About this exercise: Write out, without any change, the lines in the material below that run from the line with "(forall pre line" through the line with "op_filename = Runner.op_filename_of", both included.

-*-*-

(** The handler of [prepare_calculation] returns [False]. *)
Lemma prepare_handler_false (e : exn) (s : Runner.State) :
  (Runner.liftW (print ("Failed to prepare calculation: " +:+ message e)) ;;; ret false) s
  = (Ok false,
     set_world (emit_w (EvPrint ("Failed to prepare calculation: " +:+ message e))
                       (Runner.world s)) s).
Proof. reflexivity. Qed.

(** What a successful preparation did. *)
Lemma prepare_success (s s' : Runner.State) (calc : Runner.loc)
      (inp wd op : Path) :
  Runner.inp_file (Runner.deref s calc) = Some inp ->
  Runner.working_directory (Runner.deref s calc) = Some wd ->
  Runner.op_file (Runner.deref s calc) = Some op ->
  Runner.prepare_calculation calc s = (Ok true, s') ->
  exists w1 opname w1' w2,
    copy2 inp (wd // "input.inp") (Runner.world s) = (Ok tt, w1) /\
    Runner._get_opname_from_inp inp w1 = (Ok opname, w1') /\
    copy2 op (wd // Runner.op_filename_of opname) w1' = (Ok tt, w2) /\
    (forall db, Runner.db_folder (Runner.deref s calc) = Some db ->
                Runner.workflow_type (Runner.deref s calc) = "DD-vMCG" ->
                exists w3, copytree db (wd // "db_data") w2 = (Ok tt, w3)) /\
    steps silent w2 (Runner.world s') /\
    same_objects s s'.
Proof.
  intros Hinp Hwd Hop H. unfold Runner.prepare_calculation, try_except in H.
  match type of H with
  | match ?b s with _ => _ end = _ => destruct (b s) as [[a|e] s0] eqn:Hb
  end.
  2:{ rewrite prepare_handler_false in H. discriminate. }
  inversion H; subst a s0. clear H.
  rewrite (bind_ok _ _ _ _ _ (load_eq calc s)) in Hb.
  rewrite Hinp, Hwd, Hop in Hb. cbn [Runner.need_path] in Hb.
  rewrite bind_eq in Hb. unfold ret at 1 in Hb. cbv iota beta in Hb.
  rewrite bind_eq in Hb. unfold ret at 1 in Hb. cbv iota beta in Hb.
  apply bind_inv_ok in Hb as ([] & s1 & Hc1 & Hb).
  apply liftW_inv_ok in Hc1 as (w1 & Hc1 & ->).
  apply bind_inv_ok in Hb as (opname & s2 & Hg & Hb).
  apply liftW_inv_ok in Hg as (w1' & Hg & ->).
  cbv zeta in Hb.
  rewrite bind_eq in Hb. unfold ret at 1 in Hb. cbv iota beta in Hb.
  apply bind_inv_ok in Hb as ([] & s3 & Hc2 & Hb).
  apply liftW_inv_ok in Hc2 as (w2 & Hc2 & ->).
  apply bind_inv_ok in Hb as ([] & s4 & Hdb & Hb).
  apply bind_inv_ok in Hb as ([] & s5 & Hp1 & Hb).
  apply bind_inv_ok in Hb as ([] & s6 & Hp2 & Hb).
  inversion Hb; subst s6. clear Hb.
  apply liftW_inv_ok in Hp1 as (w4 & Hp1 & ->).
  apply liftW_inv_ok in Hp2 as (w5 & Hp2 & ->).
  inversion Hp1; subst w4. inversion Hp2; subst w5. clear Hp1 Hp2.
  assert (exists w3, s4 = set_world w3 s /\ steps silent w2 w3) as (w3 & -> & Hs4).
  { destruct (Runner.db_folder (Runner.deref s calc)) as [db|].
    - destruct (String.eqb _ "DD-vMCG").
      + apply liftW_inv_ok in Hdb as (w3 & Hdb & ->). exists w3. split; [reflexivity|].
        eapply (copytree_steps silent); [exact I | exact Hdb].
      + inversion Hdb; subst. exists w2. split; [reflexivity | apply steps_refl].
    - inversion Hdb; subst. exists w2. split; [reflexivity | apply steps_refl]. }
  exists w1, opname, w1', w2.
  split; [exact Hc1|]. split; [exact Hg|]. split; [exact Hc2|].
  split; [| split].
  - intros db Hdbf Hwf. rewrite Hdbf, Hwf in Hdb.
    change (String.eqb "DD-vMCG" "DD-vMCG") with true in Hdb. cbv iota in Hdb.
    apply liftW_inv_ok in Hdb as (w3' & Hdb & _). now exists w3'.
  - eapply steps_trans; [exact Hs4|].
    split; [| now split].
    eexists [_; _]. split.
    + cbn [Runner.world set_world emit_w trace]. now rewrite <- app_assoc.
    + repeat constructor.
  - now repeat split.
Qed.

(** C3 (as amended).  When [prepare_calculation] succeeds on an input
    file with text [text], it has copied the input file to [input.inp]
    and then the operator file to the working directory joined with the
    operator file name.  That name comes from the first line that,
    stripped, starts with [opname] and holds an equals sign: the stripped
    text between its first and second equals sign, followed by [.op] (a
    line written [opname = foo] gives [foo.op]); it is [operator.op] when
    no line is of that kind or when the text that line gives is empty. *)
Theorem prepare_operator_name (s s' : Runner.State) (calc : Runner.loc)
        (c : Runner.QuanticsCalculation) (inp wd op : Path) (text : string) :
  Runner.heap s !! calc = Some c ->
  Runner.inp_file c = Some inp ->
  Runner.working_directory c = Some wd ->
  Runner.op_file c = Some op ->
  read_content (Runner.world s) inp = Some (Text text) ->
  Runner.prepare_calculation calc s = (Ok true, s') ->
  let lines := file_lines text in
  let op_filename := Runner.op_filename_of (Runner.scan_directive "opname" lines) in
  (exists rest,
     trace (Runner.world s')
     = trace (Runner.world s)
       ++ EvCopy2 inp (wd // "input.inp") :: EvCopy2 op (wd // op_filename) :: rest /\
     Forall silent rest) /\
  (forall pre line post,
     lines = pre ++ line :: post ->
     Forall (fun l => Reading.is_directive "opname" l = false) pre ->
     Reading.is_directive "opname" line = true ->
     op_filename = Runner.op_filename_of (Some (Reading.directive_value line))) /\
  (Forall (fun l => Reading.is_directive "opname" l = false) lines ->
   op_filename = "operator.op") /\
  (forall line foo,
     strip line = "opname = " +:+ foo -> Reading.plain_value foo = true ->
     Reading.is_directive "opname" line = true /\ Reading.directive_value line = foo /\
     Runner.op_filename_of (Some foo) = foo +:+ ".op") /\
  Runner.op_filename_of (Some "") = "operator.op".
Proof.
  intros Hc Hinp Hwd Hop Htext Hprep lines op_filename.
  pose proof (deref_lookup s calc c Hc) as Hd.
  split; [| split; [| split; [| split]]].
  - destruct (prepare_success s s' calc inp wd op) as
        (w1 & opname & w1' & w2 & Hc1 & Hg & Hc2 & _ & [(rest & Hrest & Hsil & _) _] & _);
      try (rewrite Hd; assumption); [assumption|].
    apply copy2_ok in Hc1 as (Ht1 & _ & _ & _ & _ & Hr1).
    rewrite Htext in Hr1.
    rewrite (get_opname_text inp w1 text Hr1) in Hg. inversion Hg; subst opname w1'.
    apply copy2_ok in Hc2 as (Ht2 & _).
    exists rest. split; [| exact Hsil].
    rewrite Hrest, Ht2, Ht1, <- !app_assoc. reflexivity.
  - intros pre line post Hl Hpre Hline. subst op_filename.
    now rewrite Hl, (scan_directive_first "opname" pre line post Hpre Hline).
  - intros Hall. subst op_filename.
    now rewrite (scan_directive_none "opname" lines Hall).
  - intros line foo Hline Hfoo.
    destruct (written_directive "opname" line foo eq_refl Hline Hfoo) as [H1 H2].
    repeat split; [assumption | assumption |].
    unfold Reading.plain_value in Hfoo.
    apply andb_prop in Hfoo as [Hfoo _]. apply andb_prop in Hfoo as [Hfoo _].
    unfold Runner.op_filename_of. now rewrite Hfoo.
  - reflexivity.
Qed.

-*-*-

The answer:
  (forall pre line post,
     lines = pre ++ line :: post ->
     Forall (fun l => Reading.is_directive "opname" l = false) pre ->
     Reading.is_directive "opname" line = true ->
     op_filename = Runner.op_filename_of (Some (Reading.directive_value line))) /\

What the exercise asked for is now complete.